It was my first customer service job, in a call center, taking phone calls from strangers, and de-escalating people while I solved their technical (and sometimes personal) issues.

I look through all those elements of my job through The Life Autistic lens; frankly, I don’t know how I managed!

The job required a thing that would make or break one’s success.

Empathy.

*gulp*

Of course I knew about empathy. I mean, I had the dictionary definition on hand, along with plenty of analogies to describe what it meant, how it related, why it applied to the work.

How was I supposed to learn something I couldn’t always feel?
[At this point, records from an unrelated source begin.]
Definition register_all `{Bcrypt} (users : list User)
    (calls : list (Js.Val * Js.Val * option string)) : list User :=
  foldl (λ users c, (register users c.1.1 c.1.2 c.2).1) users calls.

(** [SignError] stands for [jwt.sign] reporting an error, which the
    callback throws. *)
Inductive LoginResponse :=
| Token200 (token : string)
| InvalidCredentials400
| LoginError500
| SignError.

(** [POST /login]; it reads [users] once, before its [await], and never
    writes it. *)
Definition login `{Bcrypt} `{Auth.Jwt} (users : list User) (name pass : Js.Val)
  : LoginResponse :=
  match find_user users name with
  | None => InvalidCredentials400
  | Some user =>
      match bcrypt_compare pass (password user) with
      | None => LoginError500
      | Some false => InvalidCredentials400
      | Some true =>
          let payload :=
            {| Auth.id := id user; Auth.username := username user |} in
          match Auth.jwt_sign payload JWT_SECRET with
          | Some token => Token200 token
          | None => SignError
          end
      end
  end.

(** Registrations under the event loop: a call runs from its arrival to the
    first [await] (or to its 400), and from the settling of the salt to its
    201 or 500. *)
Record Server := {
  users : list User;
  awaiting : gmap nat (Js.Val * Js.Val);
  next : nat;
  answers : list (nat * RegisterResponse);
}.

Inductive Event :=
| Arrive (name pass : Js.Val)
| Settle (n : nat) (salt : option string).

Definition step `{Bcrypt} (w : Server) (ev : Event) : Server :=
  match ev with
  | Arrive name pass =>
      match register_check (users w) name pass with
      | Some answer =>
          {| users := users w;
             awaiting := awaiting w;
             next := S (next w);
             answers := answers w ++ [(next w, answer)] |}
      | None =>
          {| users := users w;
             awaiting := <[next w := (name, pass)]> (awaiting w);
             next := S (next w);
             answers := answers w |}
      end
  | Settle n salt =>
      match awaiting w !! n with
      | None => w
      | Some (name, pass) =>
          let (users', answer) := register_finish (users w) name pass salt in
          {| users := users';
             awaiting := delete n (awaiting w);
             next := next w;
             answers := answers w ++ [(n, answer)] |}
      end
  end.

Definition run `{Bcrypt} (w : Server) (evs : list Event) : Server :=
  foldl step w evs.

Definition idle (users : list User) : Server :=
  {| users := users; awaiting := ∅; next := 0; answers := [] |}.

(** Ids follow the positions in [users]: the user at index [i] has id
    [i + 1]. *)
Definition ids_by_position (users : list User) : Prop :=
  ∀ i u, users !! i = Some u → id u = Pos.of_succ_nat i.

(** No user has the name of a user registered before. *)
Definition names_distinct (users : list User) : Prop :=
  ∀ i j u v,
    i < j → users !! i = Some u → users !! j = Some v →
    strict_eq (username u) (username v) = false.

End UserService.

(** ** Stand-ins for jsonwebtoken and bcryptjs

    Used only to run the services on concrete inputs.  A token is the bare
    name of its user, and two users are known, alice (id 1) and bob (id 2);
    a hash is the salt, a dollar sign and the password. *)

Definition toy_jwt : Auth.Jwt :=
  {| Auth.jwt_sign user secret :=
       match Auth.username user with Js.Str n => Some n | _ => None end;
     Auth.jwt_verify token secret :=
       match secret with
       | None => None
       | Some _ =>
           if String.eqb token "alice"
           then Some {| Auth.id := 1; Auth.username := Js.Str "alice" |}
           else if String.eqb token "bob"
           then Some {| Auth.id := 2; Auth.username := Js.Str "bob" |}
           else None
       end |}.

Definition toy_bcrypt : UserService.Bcrypt :=
  {| UserService.bcrypt_hash pass salt :=
       match pass with
       | Js.Str p => Some (salt +:+ "$" +:+ p)
       | _ => None
       end;
     UserService.bcrypt_compare pass hash :=
       match pass with
       | Js.Str p =>
           Some (String.eqb
                   (String.substring (String.length hash - String.length p)
                      (String.length p) hash) p)
       | _ => None
       end |}.

(** ** What the location service reads of a stored fence

    The loop reads [fence.id], [fence.center[0]], [fence.center[1]] and
    [fence.radius].  A stored fence whose name is a string, whose centre is
    an array starting with two numbers and whose radius is a number is the
    [Fence] below; no other stored fence is a [Fence]. *)
Definition as_fence (g : GeofenceService.Geofence) : option Fence :=
  match GeofenceService.name g, GeofenceService.center g,
        GeofenceService.radius g with
  | Js.Str n, Js.Arr (Js.Num lat :: Js.Num lon :: _), Js.Num r =>
      Some {| id := GeofenceService.id g;
              userId := GeofenceService.userId g;
              name := n;
              center := (lat, lon);
              radius := r |}
  | _, _, _ => None
  end.

(** [home] as the geofence service stores it. *)
Definition stored_home : GeofenceService.Geofence :=
  {| GeofenceService.id := 1; GeofenceService.userId := 1;
     GeofenceService.name := Js.Str "home";
     GeofenceService.center := at_home;
     GeofenceService.radius := Js.Num 500 |}.

(** * Properties *)

(** ** Numbers and the format guard *)

Lemma le_lt_or_eq (a b : float) : Js.le a b = Js.lt a b || Js.eq a b.
Proof.
  unfold Js.le, Js.lt, Js.eq.
  rewrite FloatAxioms.leb_spec, FloatAxioms.ltb_spec, FloatAxioms.eqb_spec.
  unfold SFleb, SFltb, SFeqb.
  by destruct (SFcompare (Prim2SF a) (Prim2SF b)) as [[]|].
Qed.

(** The guard lets through exactly the arrays of two elements. *)
Lemma invalid_location_false (location : Js.Val) :
  invalid_location location = false ↔ ∃ a b, location = Js.Arr [a; b].
Proof.
  split.
  - unfold invalid_location. intros Hguard.
    apply orb_false_elim in Hguard as [Hguard Hlength].
    apply orb_false_elim in Hguard as [_ Harray].
    destruct location as [| | | | |items|]; try done.
    destruct items as [|a [|b [|c rest]]]; try done. eauto.
  - by intros (a & b & ->).
Qed.

Lemma invalid_location_true (location : Js.Val) :
  invalid_location location = true ↔ ¬ ∃ a b, location = Js.Arr [a; b].
Proof.
  rewrite <- invalid_location_false. by destruct (invalid_location location).
Qed.

(** ** The handler, case by case *)

Section HandlerFacts.
Context `{Turf}.

Lemma detect_states states uid isIn fid :
  (detect states uid isIn fid).1
  = <[uid := if isIn then inside else outside]> states.
Proof. done. Qed.

Lemma detect_status states uid isIn fid :
  status (detect states uid isIn fid).2 = if isIn then inside else outside.
Proof. done. Qed.

Lemma detect_trigger states uid isIn fid :
  trigger (detect states uid isIn fid).2
  = classify (default unknown (states !! uid))
             (if isIn then inside else outside).
Proof. done. Qed.

(** What [resume] can do: answer 500 and leave the states alone, or answer
    200 with the body and the states [detect] gives. *)
Lemma resume_cases states uid location fenceResponse :
  resume states uid location fenceResponse = (states, ServerError500)
  ∨ ∃ isIn fid,
      resume states uid location fenceResponse
      = ((detect states uid isIn fid).1, Ok200 (detect states uid isIn fid).2).
Proof.
  unfold resume. destruct fenceResponse as [|geofences]; [by left|].
  destruct (turf_point _ _ ≫= _) as [[isIn fid]|]; [|by left].
  right. by exists isIn, fid.
Qed.

Lemma resume_500 states uid location fenceResponse states' :
  resume states uid location fenceResponse = (states', ServerError500) →
  states' = states.
Proof.
  destruct (resume_cases states uid location fenceResponse)
    as [->|(isIn & fid & ->)]; congruence.
Qed.

Lemma resume_200 states uid location fenceResponse states' body :
  resume states uid location fenceResponse = (states', Ok200 body) →
  ∃ isIn fid,
    states' = (detect states uid isIn fid).1
    ∧ body = (detect states uid isIn fid).2.
Proof.
  destruct (resume_cases states uid location fenceResponse)
    as [->|(isIn & fid & ->)]; [done|].
  intros [= <- <-]. eauto.
Qed.

Lemma resume_not_400 states uid location fenceResponse :
  (resume states uid location fenceResponse).2 ≠ BadRequest400.
Proof.
  by destruct (resume_cases states uid location fenceResponse)
    as [->|(isIn & fid & ->)].
Qed.

Lemma post_location_invalid states uid location fenceResponse :
  invalid_location location = true →
  post_location states uid location fenceResponse = (states, BadRequest400).
Proof. unfold post_location. by intros ->. Qed.

Lemma post_location_valid states uid location fenceResponse :
  invalid_location location = false →
  post_location states uid location fenceResponse
  = resume states uid location fenceResponse.
Proof. unfold post_location. by intros ->. Qed.

Lemma post_location_200 states uid location fenceResponse states' body :
  post_location states uid location fenceResponse = (states', Ok200 body) →
  ∃ isIn fid,
    states' = (detect states uid isIn fid).1
    ∧ body = (detect states uid isIn fid).2.
Proof.
  unfold post_location. destruct (invalid_location location); [done|].
  apply resume_200.
Qed.

(** Any call either leaves the states alone, or answers 200 and writes the
    status it answers under the caller's id. *)
Lemma post_location_cases states uid location fenceResponse :
  (post_location states uid location fenceResponse).1 = states
  ∨ ∃ body,
      post_location states uid location fenceResponse
      = (<[uid := status body]> states, Ok200 body)
      ∧ status body ≠ unknown.
Proof.
  unfold post_location. destruct (invalid_location location); [by left|].
  destruct (resume_cases states uid location fenceResponse)
    as [->|(isIn & fid & ->)]; [by left|].
  right. exists (detect states uid isIn fid).2.
  split; [done|]. by destruct isIn.
Qed.

End HandlerFacts.

(** ** Transition classification and the write *)

Lemma classify_enter (previousStatus currentStatus : Status) :
  classify previousStatus currentStatus = enter
  ↔ previousStatus ≠ inside ∧ currentStatus = inside.
Proof. destruct previousStatus, currentStatus; cbv; intuition congruence. Qed.

Lemma classify_exit (previousStatus currentStatus : Status) :
  classify previousStatus currentStatus = exit
  ↔ previousStatus = inside ∧ currentStatus = outside.
Proof. destruct previousStatus, currentStatus; cbv; intuition congruence. Qed.

Lemma classify_cases (previousStatus : Status) (isInsideAnyFence : bool) :
  let currentStatus := if isInsideAnyFence then inside else outside in
  match classify previousStatus currentStatus with
  | enter => previousStatus ≠ inside ∧ currentStatus = inside
  | exit => previousStatus = inside ∧ currentStatus = outside
  | none => previousStatus = inside ↔ currentStatus = inside
  end.
Proof. destruct previousStatus, isInsideAnyFence; cbv; intuition congruence. Qed.

Lemma classify_none (previousStatus currentStatus : Status) :
  ¬ (previousStatus ≠ inside ∧ currentStatus = inside) →
  ¬ (previousStatus = inside ∧ currentStatus = outside) →
  currentStatus ≠ unknown →
  classify previousStatus currentStatus = none.
Proof. destruct previousStatus, currentStatus; cbv; intuition congruence. Qed.

Section Transition.
Context `{Turf}.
I knew I couldn’t be reborn as a natural empath. I didn’t have the capacity to program myself that way for the job.

But I did have my own attributes that would help. Puzzle-solving. Hyper-competitiveness. Pattern recognition. 

I’ll fast forward the story a bit and admit that I didn’t learn empathy.

Instead, I practiced and perfected empathic response. 

It took some doing, being able to listen, hear, and read into the core of customer concerns, to frame the why behind the what of their tech issue. I made it an art, to turn those stated and unstated concerns back into a response that more or less said “I feel ya.” 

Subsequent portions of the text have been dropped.